Thursday, November 19, 2009

Re-making Italian movies

Peggy told us about a new Robert DeNiro film that's a re-make of an Italian film she saw in college.
So I went to Netflix and instead of finding the DVD I found this grumpy Netflix review:

Why are studios remaking so many movies? Can't they find an original decent script? Everybody's Fine is a remake of the Giuseppe Tornatore film (the director of Cinema Paradiso) called "Stanno Tutti Bene" which translated means - hold your breath - "Everybody's Fine". The Italian film is charming, and beautifully shot. Why not just watch the original instead - rather than some Americanized remake. It would be a great addition to the library here.

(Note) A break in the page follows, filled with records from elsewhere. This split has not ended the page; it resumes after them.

Lemma set_range_loop_spec (n : nat) b f x v virt_end prot root tabs P s :
  mmu_inv root tabs P s → (n < f)%nat → prot_ok prot →
  0 ≤ x → x + Z.of_nat n ≤ 2 ^ 44 → 0 ≤ v → v + Z.of_nat n ≤ 2 ^ 27 →
  (v + Z.of_nat n - 1) * 2 ^ 12 < virt_end ≤ (v + Z.of_nat n) * 2 ^ 12 →
  ((0 < n)%nat → (missing 2 (mm_mem s) root (v * 2 ^ 12) ≤ b)%nat) →
  let k := tables_for b 2 v (Z.of_nat n) in
  unless_full ops full k (mm_pages s) (set_range_loop ops f root (x * 2 ^ 12) (v * 2 ^ 12) virt_end prot s) (λ s', ∃ tabs' P',
    mmu_inv root tabs' P' s' ∧ grows k tabs P s tabs' P' s' ∧
    mapped_range s s' root v (Z.of_nat n) (λ i, entry (x + i) (page_flags prot))).
Proof.
  revert f b x v tabs P s. induction n as [|n IH]; intros f b x v tabs P s Hinv Hf Hprot Hx0 Hx Hv0 Hv Hend Hmiss k; subst k;
    (destruct f as [|f]; [lia|]); cbn [set_range_loop].
  { rewrite (proj2 (Z.ltb_ge _ _)) by lia. right. exists tabs, P. split; [done|]. split; [apply rv_grows_refl|].
    intros va. cbv zeta. by rewrite decide_False by lia. }
  rewrite (proj2 (Z.ltb_lt _ _)) by lia. specialize (Hmiss ltac:(lia)).
  set (b' := Z.to_nat (more_tables 2 v (v + 1))). pose proof (more_tables_pos 2 v (v + 1) ltac:(lia)) as Hpos.
  pose proof (tables_for_step b b' 2 v (Z.of_nat n) ltac:(lia) ltac:(lia)) as Hstep.
  replace (Z.of_nat (S n)) with (Z.of_nat n + 1) in * by lia.
  assert (Hvp : va_page (v * 2 ^ 12) 0 = v) by (rewrite va_page_low by lia; apply Z.div_mul; lia).
  apply unless_bind. eapply (unless_later _ _ _ 0); [constructor| |eapply unless_mono; [apply (__install_page_spec x (v * 2 ^ 12) prot root tabs P s Hinv); [lia|done]|]]; [lia|].
  intros [a s1] (tabs1 & P1 & q & Hinv1 & Hg & Hq & Hw). rewrite Hvp in Hw.
  change PAGE_SIZE with (2 ^ 12). replace (x * 2 ^ 12 + 2 ^ 12) with ((x + 1) * 2 ^ 12) by lia. replace (v * 2 ^ 12 + 2 ^ 12) with ((v + 1) * 2 ^ 12) by lia.
  rewrite !u64_small by lia. eapply unless_later; [apply Hg| |eapply unless_mono; [apply (IH f b' (x + 1) (v + 1) tabs1 P1 s1 Hinv1); try done; try lia|]]; [lia|..].
  - intros Hn. pose proof (rv_missing_next root tabs1 (mm_mem s1) q (v * 2 ^ 12) ((v + 1) * 2 ^ 12) (mi_tables _ _ _ _ Hinv1) Hq) as H.
    rewrite Hvp, (va_page_low ((v + 1) * 2 ^ 12)), Z.div_mul in H by lia. specialize (H ltac:(lia)). lia.
  - intros s' (tabs' & P' & Hinv' & Hg' & Hm'). exists tabs', P'. split; [done|]. split; [eapply rv_grows_le; [by eapply rv_grows_trans|lia]|].
    intros va. specialize (Hm' va). cbv zeta in Hm' |- *. rewrite Hm'. destruct (decide (0 ≤ va_page va 0 - (v + 1) < Z.of_nat n)).
    + rewrite decide_True by lia. do 3 f_equal. lia.
    + rewrite Hw. destruct (decide (va_page va 0 = v)) as [->|]; [rewrite decide_True by lia; do 3 f_equal; lia|]. by rewrite decide_False by lia.
Qed.

(** The pages that [start] to [end_] lie in. *)
Definition pages_of (start end_ : Z) : Z := (end_ + 4095) / 4096 - start / 4096.

Lemma page_mask x : 0 ≤ x < 2 ^ 64 → Z.land x PAGE_MASK = x / 4096 * 2 ^ 12.
Proof.
  intros Hx. change PAGE_MASK with (2 ^ 64 - 2 ^ 12). rewrite land_high_ones by lia. change (2 ^ 12) with 4096. Z.div_mod_to_equations. lia.
Qed.
Lemma phys_mask x : 0 ≤ x → Z.land x PHYS_MASK = x mod 2 ^ 56.
Proof. intros Hx. change PHYS_MASK with (Z.ones 56). by rewrite Z.land_ones. Qed.
(** ** The standard *)

(** Rotation to the right of a word of 32 bits. *)
Definition ROTR (n x : Z) : Z := x / 2 ^ n + 2 ^ (32 - n) * (x mod 2 ^ n).
Definition SHR (n x : Z) : Z := x / 2 ^ n.
(** Bit by bit, "if x then y else z" and the majority. *)
Definition Ch (x y z : Z) : Z := Z.lor (Z.land x y) (Z.ldiff z x).
Definition Maj (x y z : Z) : Z := Z.lor (Z.lor (Z.land x y) (Z.land x z)) (Z.land y z).
Definition Sigma0 (x : Z) : Z := Z.lxor (Z.lxor (ROTR 2 x) (ROTR 13 x)) (ROTR 22 x).
Definition Sigma1 (x : Z) : Z := Z.lxor (Z.lxor (ROTR 6 x) (ROTR 11 x)) (ROTR 25 x).
Definition sigma0 (x : Z) : Z := Z.lxor (Z.lxor (ROTR 7 x) (ROTR 18 x)) (SHR 3 x).
Definition sigma1 (x : Z) : Z := Z.lxor (Z.lxor (ROTR 17 x) (ROTR 19 x)) (SHR 10 x).

(** The first [n] primes. *)
Definition is_prime (p : Z) : bool := (2 <=? p) && forallb (λ d, negb (p mod d =? 0)) (seqZ 2 (p - 2)).
Definition primes (n : nat) : list Z := take n (List.filter is_prime (seqZ 2 310)).
(** [r] is the first 32 bits of the fractional part of the [k]-th root of [p]. *)
Definition root_bits (k p r : Z) : Prop :=
  ∃ i, 0 ≤ r < 2 ^ 32 ∧ (i * 2 ^ 32 + r) ^ k ≤ p * 2 ^ (32 * k) < (i * 2 ^ 32 + r + 1) ^ k.

(** The message schedule of a block. *)
Definition is_schedule (M W : list Z) : Prop :=
  length W = 64%nat ∧ (∀ t, (t < 16)%nat → nth t W 0 = nth t M 0) ∧
  ∀ t, (16 ≤ t < 64)%nat →
    nth t W 0 = (sigma1 (nth (t - 2) W 0) + nth (t - 7) W 0 + sigma0 (nth (t - 15) W 0) + nth (t - 16) W 0) mod 2 ^ 32.
Fixpoint extend_schedule (n : nat) (W : list Z) : list Z :=
  match n with
  | O => W
  | S n => let t := length W in
      extend_schedule n (W ++ [(sigma1 (nth (t - 2) W 0) + nth (t - 7) W 0 + sigma0 (nth (t - 15) W 0) + nth (t - 16) W 0) mod 2 ^ 32])
  end.
Definition schedule (M : list Z) : list Z := extend_schedule 48 M.

(** One round: the eight working variables. *)
Definition round (v : list Z) (kw : Z * Z) : list Z :=
  match v with
  | [a; b; c; d; e; f; g; h] =>
      let T1 := h + Sigma1 e + Ch e f g + kw.1 + kw.2 in
      let T2 := Sigma0 a + Maj a b c in
      [(T1 + T2) mod 2 ^ 32; a; b; c; (d + T1) mod 2 ^ 32; e; f; g]
  | _ => v
  end.
Definition compress (h M : list Z) : list Z :=
  zip_with (λ x y, (x + y) mod 2 ^ 32) h (foldl round h (zip K (schedule M))).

So maybe they'll take this guy's advice. I have seen Cinema Paradiso and it was pretty good, but a real tearjerker.

BTW: Netflix lists "Everybody's Fine" under "Tearjerkers"

It's a fact: some very good re-makes of Japanese films have been made, but when anybody tries a re-make of an Italian movie, the results are usually pretty terrible. (Can anyone think of a good one?) On top of that, every movie where Robert DeNiro plays somebody's father has been bad so far, so I'll struggle to be open-minded about "Everybody's Fine." The omens are not good.
I wasn't going to bring up "Harry and Tonto" (1974) although I just saw it last week for the first time, but it fits the pattern. Art Carney won the Oscar that year (he beat Al Pacino in "The Godfather" and Jack Nicholson in "Chinatown") by playing an old man who's evicted from his NYC apartment and goes on a road trip - yes, it's a road movie. It's slow-going and poorly made and while I'm watching it I realize that the director, Paul Mazursky, took the subject matter of "Umberto D" (the indignities of modern old age), the structure of "La Strada" (a road trip with a lot of kooky characters) and the ending from "La Dolce Vita" (the beach - with all its fuzzy symbolism). Sure enough, yesterday I read the synopsis of a documentary about Fellini and it includes an interview with, you guessed it, Paul Mazursky, no doubt talking about Fellini's "influence."

A feminist critic from the 70's or 80's once said that if they re-made "Bicycle Thief" (1948) with a mother and a daughter instead of a father and a son, the movie would just be a tiresome melodrama and - maybe not for the reasons she was thinking of - she was right.